Drawbacks of train/dev/test:
• the validation estimate of the test error can be highly variable, depending on
precisely which observations are included in the training set and which observations
are included in the validation set.
• In the validation approach, only a subset of the observations — those that are
included in the training set rather than in the validation set — are used to fit the
model.
• This suggests that the validation set error may tend to overestimate the test error for
the model fit on the entire data set.
> This is why we use…. cross-validation!
recur
Cross-validation serves as an alternative to the single development set (dev set) approach.
Instead of having a single fixed validation set, the cross-validation method performs the
train/dev split multiple times, allowing for a more comprehensive assessment of the model's
performance across different subsets of the data.

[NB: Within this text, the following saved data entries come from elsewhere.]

(** With the failure branch in, a call either goes as without it or
    ends the process in [set_timeout_length]. *)
Lemma send_seg_reliable_loop_checked_cases accepts seg size :
  forall inbox lt c w,
    send_seg_reliable_loop_checked accepts seg size lt c inbox w
    = send_seg_reliable_loop seg size lt c inbox w
    \/ exists w',
         send_seg_reliable_loop_checked accepts seg size lt c inbox w
         = Exited w'
         /\ hd_error (trace w') = Some (Perror "setsockopt").
Proof.
  induction inbox as [|[dt [ | |d]] inbox IH]; intros lt c w.
  - left. reflexivity.
  - rewrite send_seg_reliable_loop_expiry.
    cbn [send_seg_reliable_loop_checked recv fst snd].
    change (-1 <? 0) with true. cbn [errno set_errno errno_eqb].
    unfold set_timeout_length_checked. cbv zeta.
    match goal with |- context [accepts ?x] => destruct (accepts x) end.
    + match goal with
      | |- context [send_seg_reliable_loop_checked _ _ _ ?a ?b _ ?v] =>
          destruct (IH a b v) as [E | (w' & E & Hp)]
      end.
      * left. rewrite E. unfold after_expiry, next_curTimeout.
        cbn [sock emit set_errno advance send]. destruct lt; reflexivity.
      * right. exists w'. split; [exact E | exact Hp].
    + right. eexists. split; reflexivity.
  - left. reflexivity.
  - rewrite send_seg_reliable_loop_reply.
    cbn [send_seg_reliable_loop_checked recv fst snd].
    destruct (Z.ltb_spec (Z.of_nat (length (firstn (Z.to_nat MAX_SEG_SIZE) d))) 0);
      [lia | ].
    match goal with
    | |- context [set_estimated_rtt_checked accepts ?v] =>
        destruct (set_estimated_rtt_checked_cases accepts v)
          as [E | (w' & E & Hp)]; rewrite E
    end.
    + left. unfold received, current_msec. do 3 f_equal.
      cbn [clock advance emit send]. f_equal. lia.
    + right. exists w'. split; [reflexivity | exact Hp].
Qed.

Lemma send_seg_reliable_checked_cases accepts seg size inbox w :
  send_seg_reliable_checked accepts seg size inbox w
  = send_seg_reliable seg size inbox w
  \/ exists w',
       send_seg_reliable_checked accepts seg size inbox w = Exited w'
       /\ hd_error (trace w') = Some (Perror "setsockopt").
Proof.
  unfold send_seg_reliable_checked, send_seg_reliable,
    set_timeout_length_checked. cbv zeta.
  destruct (accepts _).
  - apply send_seg_reliable_loop_checked_cases.
  - right. eexists. split; reflexivity.
Qed.

(** When [setsockopt] takes every deadline the failure branch is never
    entered. *)
Lemma send_seg_reliable_checked_accepting seg size inbox w :
  send_seg_reliable_checked (fun _ => true) seg size inbox w
  = send_seg_reliable seg size inbox w.
Proof.
  unfold send_seg_reliable_checked, send_seg_reliable,
    set_timeout_length_checked. cbv zeta. cbv beta.
  generalize (set_timeout_length (rtt_timeout (sock w)) w) as v.
  generalize false as lt. generalize 0 as c.
  induction inbox as [|[dt [ | |d]] inbox IH]; intros c lt v.
  - reflexivity.
  - rewrite send_seg_reliable_loop_expiry.
    cbn [send_seg_reliable_loop_checked recv fst snd].
    change (-1 <? 0) with true. cbn [errno set_errno errno_eqb].
    unfold set_timeout_length_checked. cbv zeta. cbv beta. cbv iota.
    rewrite IH. unfold after_expiry, next_curTimeout.
    cbn [sock emit set_errno advance send]. destruct lt; reflexivity.
  - reflexivity.
  - rewrite send_seg_reliable_loop_reply.
    cbn [send_seg_reliable_loop_checked recv fst snd].
    destruct (Z.ltb_spec (Z.of_nat (length (firstn (Z.to_nat MAX_SEG_SIZE) d))) 0);
      [lia | ].
    destruct (set_estimated_rtt_checked_cases (fun _ => true)
                (with_sock
                   (set_current_rtt
                      (current_msec
                         (advance dt
                            (emit (RecvCall (rcvtimeo (send seg size v)))
                               (send seg size v)))
                       - current_msec v))
                   (advance dt
                      (emit (RecvCall (rcvtimeo (send seg size v)))
                         (send seg size v)))))
      as [E | (w' & E & Hp)].
    + rewrite E. unfold received, current_msec. do 3 f_equal.
      cbn [clock advance emit send]. f_equal. lia.
    + exfalso. unfold set_estimated_rtt_checked, set_timeout_length_checked in E.
      cbv zeta in E. cbv beta in E. discriminate E.
Qed.

(** The run without the failure branch: 25 expiries in a row, each
    after the deadline it ran out under, from the constructor's
    estimate (100 + 4*10 = 140 ms). *)
Lemma send_seg_reliable_25_expiries :
  exists wk,
    send_seg_reliable (control_segment MAX_SEG_SIZE RDT_SYN) sizeof_RDTHeader
      (expiries_from 140 25) new_world = Blocked wk
    /\ nth 24 (waits (trace wk)) 0 = 2348810240
    /\ rcvtimeo wk = 402653184.
Proof.
  eexists. split; [vm_compute; reflexivity | ].
  split; vm_compute; reflexivity.
Qed.

(** C2 at a failing input: the peer stays silent and 25 deadlines
    expire in a row, from the constructor's estimate of 140 ms, each
    after the wait it allows.  The 24th retry's deadline is
    140 * 2^24 = 2348810240 ms.  Whatever [setsockopt] makes of the
    deadlines, the 25th retry does not wait under twice that: either
    [set_timeout_length] has ended the process on the way, or
    [curTimeout = 2*curTimeout] has wrapped in [uint32_t] and the 25th
    retry waits under 402653184 ms.  When [setsockopt] refuses what does
    not fit an [int], the process ends in the 24th doubling, with
    2348810240 printed and 1174405120 the last deadline in force. *)
Theorem doubling_ends_by_the_25th_retry :
  (forall accepts,
      (exists w',
          send_seg_reliable_checked accepts
            (control_segment MAX_SEG_SIZE RDT_SYN) sizeof_RDTHeader
            (expiries_from 140 25) new_world = Exited w'
          /\ hd_error (trace w') = Some (Perror "setsockopt"))
      \/ (exists wk,
          send_seg_reliable_checked accepts
            (control_segment MAX_SEG_SIZE RDT_SYN) sizeof_RDTHeader
            (expiries_from 140 25) new_world = Blocked wk
          /\ nth 24 (waits (trace wk)) 0 = 2348810240
          /\ rcvtimeo wk = 402653184
          /\ rcvtimeo wk <> 2 * 2348810240))
  /\ (exists w' t,
        send_seg_reliable_checked (fun ms => ms <? 2 ^ 31)
          (control_segment MAX_SEG_SIZE RDT_SYN) sizeof_RDTHeader
          (expiries_from 140 25) new_world = Exited w'
        /\ trace w' = Perror "setsockopt" :: CerrTimeout 2348810240 :: t
        /\ rcvtimeo w' = 1174405120
        /\ length (waits (trace w')) = 24%nat).
Proof.
  split.
  - intros accepts.
    destruct (send_seg_reliable_checked_cases accepts
                (control_segment MAX_SEG_SIZE RDT_SYN) sizeof_RDTHeader
                (expiries_from 140 25) new_world) as [E | (w' & E & Hp)].
    + right. destruct send_seg_reliable_25_expiries as (wk & E' & A & B).
      exists wk. rewrite E. split; [exact E' | ].
      split; [exact A | split; [exact B | ]].
      rewrite B. discriminate.
    + left. exists w'. split; [exact E | exact Hp].
  - eexists. eexists. split; [vm_compute; reflexivity | ].
    split; [reflexivity | split; vm_compute; reflexivity].
Qed.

With K-fold cross-validation, the dataset is divided into K subsets, with each subset used
once as the validation set while the remaining K-1 subsets are used as the training set. This
, process is repeated K times, with each of the K subsets used exactly once as the validation
data. The results from each iteration are then averaged to provide an overall performance
estimate.
• When K = n, “leave-one-out”;
• Usually K = 5 or K = 10
Common task framework (CTF)
a.k.a. “benchmarking”
(a) A publicly available training dataset
(b) A set of enrolled competitors whose common task is to infer a class prediction rule from
the training data.
(c) A scoring referee, to which competitors can submit their prediction rule.
• The referee runs the prediction rule against a testing dataset, which is sequestered
behind a Chinese wall.
• The referee objectively and automatically reports the score achieved by the
submitted rule.
In short, benchmark is a type of model used to compare performance of other models.
Advantages
1. Error rates decline by a fixed percentage each year, to an asymptote depending on task
and data quality.
2. Progress usually comes from many small improvements; a change of 1% can be a reason to
break out the champagne.
3. Shared data plays a crucial role—and is reused in unexpected ways.
Kaggle.com is a great example of CTF because their entire business model is to host
competitions on who can get a better predictive model with a set deadline.